*What to produce*
Give back only the lines in the records below from the one with "Definition apply_entrypoint (st" to the one with "Definition apply_volume (st", both inclusive, word for word.
START Supplied entries
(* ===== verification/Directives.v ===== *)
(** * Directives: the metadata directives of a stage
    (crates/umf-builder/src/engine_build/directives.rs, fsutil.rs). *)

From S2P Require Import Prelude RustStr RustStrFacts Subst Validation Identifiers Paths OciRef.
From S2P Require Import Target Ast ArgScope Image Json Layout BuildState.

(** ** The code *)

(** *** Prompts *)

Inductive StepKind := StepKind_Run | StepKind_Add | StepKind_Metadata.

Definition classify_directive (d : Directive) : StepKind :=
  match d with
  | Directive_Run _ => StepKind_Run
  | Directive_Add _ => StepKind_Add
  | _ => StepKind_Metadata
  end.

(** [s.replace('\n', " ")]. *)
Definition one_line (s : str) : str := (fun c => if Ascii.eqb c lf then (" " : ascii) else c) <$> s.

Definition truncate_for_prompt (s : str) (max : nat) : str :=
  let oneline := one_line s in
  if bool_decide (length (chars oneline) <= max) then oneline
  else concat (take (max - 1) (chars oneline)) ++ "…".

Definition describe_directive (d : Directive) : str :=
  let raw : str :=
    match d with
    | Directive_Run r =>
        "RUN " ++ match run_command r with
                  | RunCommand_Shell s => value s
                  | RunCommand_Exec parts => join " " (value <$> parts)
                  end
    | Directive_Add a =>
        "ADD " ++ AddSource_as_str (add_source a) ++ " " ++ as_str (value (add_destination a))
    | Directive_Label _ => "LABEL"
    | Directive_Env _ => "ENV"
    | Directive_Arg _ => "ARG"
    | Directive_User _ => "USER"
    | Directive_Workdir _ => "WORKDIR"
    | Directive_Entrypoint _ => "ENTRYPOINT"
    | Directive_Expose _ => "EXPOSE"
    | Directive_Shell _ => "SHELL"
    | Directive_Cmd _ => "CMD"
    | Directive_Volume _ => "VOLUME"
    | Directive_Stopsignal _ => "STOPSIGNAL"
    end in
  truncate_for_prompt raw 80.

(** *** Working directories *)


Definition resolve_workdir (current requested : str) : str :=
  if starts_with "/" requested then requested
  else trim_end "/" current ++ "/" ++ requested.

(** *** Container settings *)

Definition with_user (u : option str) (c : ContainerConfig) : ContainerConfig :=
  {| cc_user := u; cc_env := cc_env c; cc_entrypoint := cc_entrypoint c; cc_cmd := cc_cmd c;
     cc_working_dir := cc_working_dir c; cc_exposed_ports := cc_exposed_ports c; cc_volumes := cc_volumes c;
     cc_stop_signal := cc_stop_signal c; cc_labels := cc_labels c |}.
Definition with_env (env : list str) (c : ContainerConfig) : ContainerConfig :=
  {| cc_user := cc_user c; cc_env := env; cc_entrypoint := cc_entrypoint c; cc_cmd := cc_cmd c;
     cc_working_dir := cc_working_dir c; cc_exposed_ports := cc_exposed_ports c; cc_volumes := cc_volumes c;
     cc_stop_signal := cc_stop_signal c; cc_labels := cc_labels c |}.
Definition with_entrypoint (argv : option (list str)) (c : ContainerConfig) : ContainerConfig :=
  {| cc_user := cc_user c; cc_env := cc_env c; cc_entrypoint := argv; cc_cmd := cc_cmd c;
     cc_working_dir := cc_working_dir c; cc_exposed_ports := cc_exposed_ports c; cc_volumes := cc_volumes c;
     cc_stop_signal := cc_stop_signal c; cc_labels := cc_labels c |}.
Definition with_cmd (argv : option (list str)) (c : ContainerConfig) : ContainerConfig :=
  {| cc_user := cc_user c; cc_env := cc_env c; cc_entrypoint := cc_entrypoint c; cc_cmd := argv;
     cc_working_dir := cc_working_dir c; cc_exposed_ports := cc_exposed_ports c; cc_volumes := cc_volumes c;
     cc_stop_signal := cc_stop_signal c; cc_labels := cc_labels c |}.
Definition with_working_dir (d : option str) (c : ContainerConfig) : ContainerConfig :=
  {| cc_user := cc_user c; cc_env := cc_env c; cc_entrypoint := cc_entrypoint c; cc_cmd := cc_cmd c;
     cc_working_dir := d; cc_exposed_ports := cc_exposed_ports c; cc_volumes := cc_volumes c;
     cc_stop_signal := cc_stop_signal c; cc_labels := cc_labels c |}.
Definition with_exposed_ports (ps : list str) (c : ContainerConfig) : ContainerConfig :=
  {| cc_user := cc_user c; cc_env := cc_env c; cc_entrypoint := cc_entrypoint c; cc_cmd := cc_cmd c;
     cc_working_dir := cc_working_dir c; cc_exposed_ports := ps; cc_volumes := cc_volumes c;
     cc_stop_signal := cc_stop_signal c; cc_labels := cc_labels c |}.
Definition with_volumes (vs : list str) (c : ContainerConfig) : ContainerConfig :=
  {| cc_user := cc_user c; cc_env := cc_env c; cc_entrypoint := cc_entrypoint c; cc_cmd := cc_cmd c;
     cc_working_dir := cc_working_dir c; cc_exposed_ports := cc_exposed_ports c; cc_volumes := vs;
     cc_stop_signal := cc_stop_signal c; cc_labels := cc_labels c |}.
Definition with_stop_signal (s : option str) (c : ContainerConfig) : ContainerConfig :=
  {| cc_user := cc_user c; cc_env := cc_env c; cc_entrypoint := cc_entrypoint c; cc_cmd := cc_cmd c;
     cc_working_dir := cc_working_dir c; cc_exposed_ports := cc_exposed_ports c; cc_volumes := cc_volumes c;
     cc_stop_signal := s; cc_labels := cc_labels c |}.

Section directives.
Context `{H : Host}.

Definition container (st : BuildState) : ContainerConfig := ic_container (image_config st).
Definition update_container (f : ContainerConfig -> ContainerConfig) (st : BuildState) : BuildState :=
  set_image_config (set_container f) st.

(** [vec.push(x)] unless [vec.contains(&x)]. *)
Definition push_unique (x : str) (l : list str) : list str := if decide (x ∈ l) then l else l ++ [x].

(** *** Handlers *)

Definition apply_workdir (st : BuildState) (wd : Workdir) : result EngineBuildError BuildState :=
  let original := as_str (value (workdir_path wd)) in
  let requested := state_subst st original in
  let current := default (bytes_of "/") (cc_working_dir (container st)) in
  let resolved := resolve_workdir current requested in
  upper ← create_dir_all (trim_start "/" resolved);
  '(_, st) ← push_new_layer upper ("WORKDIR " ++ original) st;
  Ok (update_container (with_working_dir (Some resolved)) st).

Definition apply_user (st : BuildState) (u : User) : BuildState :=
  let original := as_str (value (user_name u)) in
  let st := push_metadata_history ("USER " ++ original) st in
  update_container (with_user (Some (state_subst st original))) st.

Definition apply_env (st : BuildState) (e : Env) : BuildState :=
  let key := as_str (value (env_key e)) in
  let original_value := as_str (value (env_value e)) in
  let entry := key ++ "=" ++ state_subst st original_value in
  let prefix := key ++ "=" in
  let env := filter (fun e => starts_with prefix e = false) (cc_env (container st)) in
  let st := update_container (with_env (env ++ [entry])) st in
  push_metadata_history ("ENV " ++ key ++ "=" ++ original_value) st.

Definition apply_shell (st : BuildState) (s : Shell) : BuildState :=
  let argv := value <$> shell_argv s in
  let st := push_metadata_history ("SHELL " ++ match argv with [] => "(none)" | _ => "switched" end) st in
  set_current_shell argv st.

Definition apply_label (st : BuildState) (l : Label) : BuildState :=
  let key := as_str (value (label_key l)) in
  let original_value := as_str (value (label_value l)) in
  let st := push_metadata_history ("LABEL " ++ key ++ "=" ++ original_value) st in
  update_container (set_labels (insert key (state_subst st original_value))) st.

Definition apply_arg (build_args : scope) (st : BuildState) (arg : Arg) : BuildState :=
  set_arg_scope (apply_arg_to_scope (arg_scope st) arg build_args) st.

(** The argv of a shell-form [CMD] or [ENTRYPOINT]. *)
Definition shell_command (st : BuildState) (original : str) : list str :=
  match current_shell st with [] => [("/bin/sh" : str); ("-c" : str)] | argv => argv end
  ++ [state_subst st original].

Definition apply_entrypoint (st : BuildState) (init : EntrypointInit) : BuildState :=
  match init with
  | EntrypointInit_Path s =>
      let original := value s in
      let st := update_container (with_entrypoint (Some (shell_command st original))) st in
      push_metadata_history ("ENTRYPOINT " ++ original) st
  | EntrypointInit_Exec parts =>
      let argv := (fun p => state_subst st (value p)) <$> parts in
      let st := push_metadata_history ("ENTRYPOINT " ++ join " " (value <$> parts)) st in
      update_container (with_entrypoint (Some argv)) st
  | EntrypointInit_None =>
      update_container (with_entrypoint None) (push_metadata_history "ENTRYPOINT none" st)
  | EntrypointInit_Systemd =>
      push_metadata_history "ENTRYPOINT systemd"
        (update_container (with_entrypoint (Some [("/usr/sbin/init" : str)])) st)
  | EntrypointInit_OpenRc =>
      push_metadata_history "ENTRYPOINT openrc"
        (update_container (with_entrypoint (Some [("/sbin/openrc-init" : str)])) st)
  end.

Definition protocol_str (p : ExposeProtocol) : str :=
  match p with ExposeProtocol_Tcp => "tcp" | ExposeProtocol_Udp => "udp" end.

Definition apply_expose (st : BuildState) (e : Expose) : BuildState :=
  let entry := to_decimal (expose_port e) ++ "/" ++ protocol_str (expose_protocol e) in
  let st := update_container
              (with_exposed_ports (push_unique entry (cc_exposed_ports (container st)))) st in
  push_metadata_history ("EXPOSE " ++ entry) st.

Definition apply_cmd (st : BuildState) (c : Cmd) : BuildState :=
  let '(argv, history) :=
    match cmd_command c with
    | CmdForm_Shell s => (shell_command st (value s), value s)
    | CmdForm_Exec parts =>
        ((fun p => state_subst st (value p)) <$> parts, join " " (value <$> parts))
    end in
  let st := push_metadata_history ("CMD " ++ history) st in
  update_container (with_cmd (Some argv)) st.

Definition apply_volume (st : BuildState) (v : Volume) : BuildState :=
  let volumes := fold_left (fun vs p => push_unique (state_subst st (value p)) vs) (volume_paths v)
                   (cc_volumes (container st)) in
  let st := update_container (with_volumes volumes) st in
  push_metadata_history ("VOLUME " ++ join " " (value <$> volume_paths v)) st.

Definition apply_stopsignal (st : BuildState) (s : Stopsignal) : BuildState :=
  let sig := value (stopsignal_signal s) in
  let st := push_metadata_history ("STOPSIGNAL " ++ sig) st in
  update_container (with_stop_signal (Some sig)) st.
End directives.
END Supplied entries
*Expected answer*
Definition apply_entrypoint (st : BuildState) (init : EntrypointInit) : BuildState :=
  match init with
  | EntrypointInit_Path s =>
      let original := value s in
      let st := update_container (with_entrypoint (Some (shell_command st original))) st in
      push_metadata_history ("ENTRYPOINT " ++ original) st
  | EntrypointInit_Exec parts =>
      let argv := (fun p => state_subst st (value p)) <$> parts in
      let st := push_metadata_history ("ENTRYPOINT " ++ join " " (value <$> parts)) st in
      update_container (with_entrypoint (Some argv)) st
  | EntrypointInit_None =>
      update_container (with_entrypoint None) (push_metadata_history "ENTRYPOINT none" st)
  | EntrypointInit_Systemd =>
      push_metadata_history "ENTRYPOINT systemd"
        (update_container (with_entrypoint (Some [("/usr/sbin/init" : str)])) st)
  | EntrypointInit_OpenRc =>
      push_metadata_history "ENTRYPOINT openrc"
        (update_container (with_entrypoint (Some [("/sbin/openrc-init" : str)])) st)
  end.

Definition protocol_str (p : ExposeProtocol) : str :=
  match p with ExposeProtocol_Tcp => "tcp" | ExposeProtocol_Udp => "udp" end.

Definition apply_expose (st : BuildState) (e : Expose) : BuildState :=
  let entry := to_decimal (expose_port e) ++ "/" ++ protocol_str (expose_protocol e) in
  let st := update_container
              (with_exposed_ports (push_unique entry (cc_exposed_ports (container st)))) st in
  push_metadata_history ("EXPOSE " ++ entry) st.

Definition apply_cmd (st : BuildState) (c : Cmd) : BuildState :=
  let '(argv, history) :=
    match cmd_command c with
    | CmdForm_Shell s => (shell_command st (value s), value s)
    | CmdForm_Exec parts =>
        ((fun p => state_subst st (value p)) <$> parts, join " " (value <$> parts))
    end in
  let st := push_metadata_history ("CMD " ++ history) st in
  update_container (with_cmd (Some argv)) st.

Definition apply_volume (st : BuildState) (v : Volume) : BuildState :=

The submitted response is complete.